Data provided |

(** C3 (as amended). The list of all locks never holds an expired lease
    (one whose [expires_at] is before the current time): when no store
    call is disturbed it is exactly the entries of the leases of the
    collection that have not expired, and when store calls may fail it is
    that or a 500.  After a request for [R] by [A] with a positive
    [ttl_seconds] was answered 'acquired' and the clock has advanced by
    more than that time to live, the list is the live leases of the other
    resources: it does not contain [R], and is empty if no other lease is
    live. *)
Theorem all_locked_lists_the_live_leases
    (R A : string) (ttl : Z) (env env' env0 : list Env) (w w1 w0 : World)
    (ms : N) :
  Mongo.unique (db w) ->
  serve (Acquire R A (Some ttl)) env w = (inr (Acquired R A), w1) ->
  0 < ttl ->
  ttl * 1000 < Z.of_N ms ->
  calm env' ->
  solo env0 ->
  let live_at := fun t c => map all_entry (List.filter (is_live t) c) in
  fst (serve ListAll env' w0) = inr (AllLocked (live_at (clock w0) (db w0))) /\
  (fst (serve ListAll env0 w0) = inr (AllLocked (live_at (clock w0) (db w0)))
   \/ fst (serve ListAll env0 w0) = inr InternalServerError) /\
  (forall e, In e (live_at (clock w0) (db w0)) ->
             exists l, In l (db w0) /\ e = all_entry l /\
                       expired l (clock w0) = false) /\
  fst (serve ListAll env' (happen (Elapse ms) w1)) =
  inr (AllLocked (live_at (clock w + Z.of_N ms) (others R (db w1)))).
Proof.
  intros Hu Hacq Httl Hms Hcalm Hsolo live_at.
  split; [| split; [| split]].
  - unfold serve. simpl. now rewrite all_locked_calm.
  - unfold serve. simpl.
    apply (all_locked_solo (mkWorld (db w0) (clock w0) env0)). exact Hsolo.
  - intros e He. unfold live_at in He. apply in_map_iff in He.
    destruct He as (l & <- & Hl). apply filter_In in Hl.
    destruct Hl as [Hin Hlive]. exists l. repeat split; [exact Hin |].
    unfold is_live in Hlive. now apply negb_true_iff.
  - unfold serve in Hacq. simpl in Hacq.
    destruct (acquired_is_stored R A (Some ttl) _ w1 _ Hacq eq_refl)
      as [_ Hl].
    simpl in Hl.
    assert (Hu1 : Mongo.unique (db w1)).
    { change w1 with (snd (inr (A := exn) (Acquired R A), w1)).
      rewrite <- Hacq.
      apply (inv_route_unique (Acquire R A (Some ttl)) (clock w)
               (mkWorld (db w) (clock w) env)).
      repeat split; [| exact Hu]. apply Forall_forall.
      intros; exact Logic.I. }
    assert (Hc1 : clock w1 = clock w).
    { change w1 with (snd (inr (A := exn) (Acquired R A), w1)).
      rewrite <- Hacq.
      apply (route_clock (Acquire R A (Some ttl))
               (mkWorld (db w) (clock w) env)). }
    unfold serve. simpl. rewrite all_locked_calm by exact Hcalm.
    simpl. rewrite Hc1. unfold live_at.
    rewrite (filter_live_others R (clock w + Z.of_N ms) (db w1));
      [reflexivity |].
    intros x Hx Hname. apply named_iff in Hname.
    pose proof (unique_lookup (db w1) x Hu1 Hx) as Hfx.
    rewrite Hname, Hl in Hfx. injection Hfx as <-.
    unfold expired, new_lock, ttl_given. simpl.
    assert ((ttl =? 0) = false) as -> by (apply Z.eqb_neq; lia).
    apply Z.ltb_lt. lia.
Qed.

What to work on |
Retype exactly, and only, the lines above from the one where "inr (AllLocked (live_at (clock w +" occurs up to and including the one where "- intros e He." occurs.

Output for this exercise |
  inr (AllLocked (live_at (clock w + Z.of_N ms) (others R (db w1)))).
Proof.
  intros Hu Hacq Httl Hms Hcalm Hsolo live_at.
  split; [| split; [| split]].
  - unfold serve. simpl. now rewrite all_locked_calm.
  - unfold serve. simpl.
    apply (all_locked_solo (mkWorld (db w0) (clock w0) env0)). exact Hsolo.
  - intros e He. unfold live_at in He. apply in_map_iff in He.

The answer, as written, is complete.